I prezzi del petrolio WTI proseguono in forte rialzo dopo le dichiarazioni del presidente degli Stati Uniti Donald Trump, secondo cui la Cina avrebbe accettato di acquistare greggio americano a seguito dei colloqui con il presidente cinese Xi Jinping, in occasione del vertice a Pechino.
Petrolio in focus tra relazioni USA-Cina e tensioni in Medio Oriente
Secondo Trump, Pechino avrebbe concordato di avviare acquisti di petrolio dagli Stati Uniti, con spedizioni provenienti da Texas, Louisiana e Alaska. Le autorità cinesi, tuttavia, non hanno confermato l’intesa e non hanno risposto alle richieste di commento.
Il movimento dei prezzi è stato inoltre influenzato dalle indicazioni emerse dal vertice tra i due leader sullo scenario geopolitico, in particolare sulla sicurezza delle rotte energetiche globali. Washington e Pechino avrebbero condiviso la necessità di mantenere aperto lo Stretto di Hormuz, punto strategico per i flussi globali di petrolio.
Secondo una dichiarazione di un funzionario della Casa Bianca, Xi Jinping avrebbe espresso opposizione alla militarizzazione dello stretto e a eventuali pedaggi sul suo utilizzo. Il segretario al Tesoro statunitense Scott Bessent ha inoltre affermato che la Cina avrebbe un interesse diretto a contribuire alla riapertura dell’area, nel contesto delle tensioni legate alla sicurezza delle rotte marittime.
Sul piano geopolitico più ampio, le dichiarazioni si inseriscono in una fase di forte instabilità in Medio Oriente, con riferimento alle tensioni tra Stati Uniti e Iran e ai negoziati regionali in corso. Secondo Trump, la Cina non fornirebbe equipaggiamenti militari a Teheran, pur continuando ad acquistare petrolio iraniano, mentre resta aperto il tema del controllo dello Stretto di Hormuz da parte di Teheran.

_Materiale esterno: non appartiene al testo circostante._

Lemma generateFullSchedule_launch_order_gen cfg o sp presaleStart plan e :
  specialPhase cfg = Some sp →
  truthy (enabled sp) = true →
  presaleStartUtc sp = Some presaleStart →
  0 ≤ burstSpanSec sp →
  samplesWellFormed o →
  shufflesPermute o →
  (0 < amountPerMessageUsd cfg)%Qc →
  0 < maxPerHour cfg →
  0 ≤ minPerHour cfg ≤ maxPerHour cfg →
  (∀ s, specialPhasePlan cfg o = Some s →
        Forall (λ n, n ≤ 3600)
          (perHourAllocation
             (normalConfig cfg (sp_normalStart s) (sp_remainingMessages s))
             o)) →
  generateFullSchedule cfg o = Some (plan, e) →
  ∃ buys,
    plan = countdownEntries presaleStart
           ++ launchEntry presaleStart :: buys ∧
    Forall (λ b, kind b = Buy ∧ presaleStart ≤ at_ b ∧
                 text b = None ∧ image b = None) buys.
Proof.
  intros Hsp Hen Hpre Hspan Hwf Hsh Hamount Hmax Hmin Hcap.
  unfold generateFullSchedule.
  destruct (specialPhasePlan cfg o) as [s|] eqn:Hplan; [|done].
  specialize (Hcap s eq_refl).
  assert (Hs : ∃ burst,
            sp_entries s = countdownEntries presaleStart
                           ++ [launchEntry presaleStart] ++ burst ∧
            Forall (λ b, kind b = Buy ∧ presaleStart ≤ at_ b ∧
                         text b = None ∧ image b = None) burst ∧
            presaleStart ≤ sp_normalStart s).
  { unfold specialPhasePlan in Hplan. rewrite Hsp, Hen, Hpre in Hplan.
    unfold burstSpanSec in Hspan.
    destruct (Z.ltb_spec 0 (default 0 (initialBurstCount sp))) as [Hc|Hc];
      injection Hplan as <-; cbn [sp_entries sp_normalStart].
    - eexists. split; [reflexivity|]. split; [|lia].
      apply Forall_fmap.
      destruct (sampleUniqueSeconds_valid o (default 0 (initialBurstCount sp))
                  (match initialBurstMinutes sp with
                   | Some m => if m =? 0 then 10 else m
                   | None => 10
                   end * 60) Hwf) as (_ & Hsec & _); [lia|].
      eapply Forall_impl; [exact Hsec|]. simpl. intros x Hx.
      split_and!; [done|lia|done|done].
    - exists []. split; [reflexivity|]. split; [constructor|lia]. }
  destruct Hs as (burst & Hentries & Hburst & Hstart).
  assert (Hat : ∀ l, Forall (λ b, kind b = Buy ∧ presaleStart ≤ at_ b ∧
                                   text b = None ∧ image b = None) l →
                     Forall (λ b, presaleStart ≤ at_ b) l).
  { intros l Hl. eapply Forall_impl; [exact Hl|]. simpl. tauto. }
  destruct (Z.ltb_spec 0 (sp_remainingMessages s)) as [Hpos|Hzero].
  - intros [= <- <-].
    set (ncfg := normalConfig cfg (sp_normalStart s)
                   (sp_remainingMessages s)) in *.
    assert (Hntot : totalMessagesNeeded ncfg = sp_remainingMessages s).
    { apply totalMessagesNeeded_normalConfig. intros Heq.
      rewrite Heq in Hamount. by apply Qclt_not_eq in Hamount. }
    destruct (generateSchedule_events_gen ncfg o) as (_ & _ & Hlow & _);
      [done|done|lia|done|done|done|].
    assert (Hall : Forall (λ b, kind b = Buy ∧ presaleStart ≤ at_ b ∧
                                text b = None ∧ image b = None)
                     (burst ++ (buyAt <$> gen_schedule
                                            (generateSchedule ncfg o)))).
    { apply Forall_app. split; [done|]. apply Forall_fmap.
      eapply Forall_impl; [exact Hlow|]. simpl. intros x Hx.
      split_and!; [done|lia|done|done]. }
    exists (sortByKey at_
              (burst ++ (buyAt <$> gen_schedule (generateSchedule ncfg o)))).
    split.
    + rewrite Hentries, <- !(assoc_L (++)).
      rewrite sortByKey_launch; [done|by apply Hat].
    + by rewrite sortByKey_Permutation.
  - intros [= <- <-]. exists (sortByKey at_ burst). split.
    + rewrite Hentries. rewrite sortByKey_launch; [done|by apply Hat].
    + by rewrite sortByKey_Permutation.
Qed.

Il mercato energetico resta quindi altamente sensibile agli sviluppi diplomatici tra Washington e Pechino e ai negoziati tra USA e Iran, con il petrolio che reagisce ai rischi geopolitici legati alle principali rotte globali di approvvigionamento. Analizziamo ora il quadro grafico del petrolio WTI tramite la piattaforma xStation 5 di XTB.
Materie prime, petrolio WTI: il quadro tecnico

Nonostante il recente rimbalzo delle quotazioni del petrolio WTI, i prezzi rimangono all’interno della struttura laterale in atto da marzo scorso, che vede come livelli di supporto orizzontali i 96 e 83,60 dollari e come resistenza area 115-116 dollari.
I prezzi si mantengono al di sopra sia della media mobile semplice a 8 giorni sia a quella a 21 giorni, che transitano rispettivamente in area 104,83 e 103 dollari, zone alle quali si potrebbero valutare strategie long in caso di ritracciamento.
L’RSI a 14 periodi, poco al di sopra della soglia di 50, non determina al momento una condizione di eccesso rialzista, favorendo l’implementazione di posizioni in acquisto. In tal caso, il primo obiettivo di profitto potrebbe essere identificato in area 115 dollari e il successivo in zona 120 dollari al barile.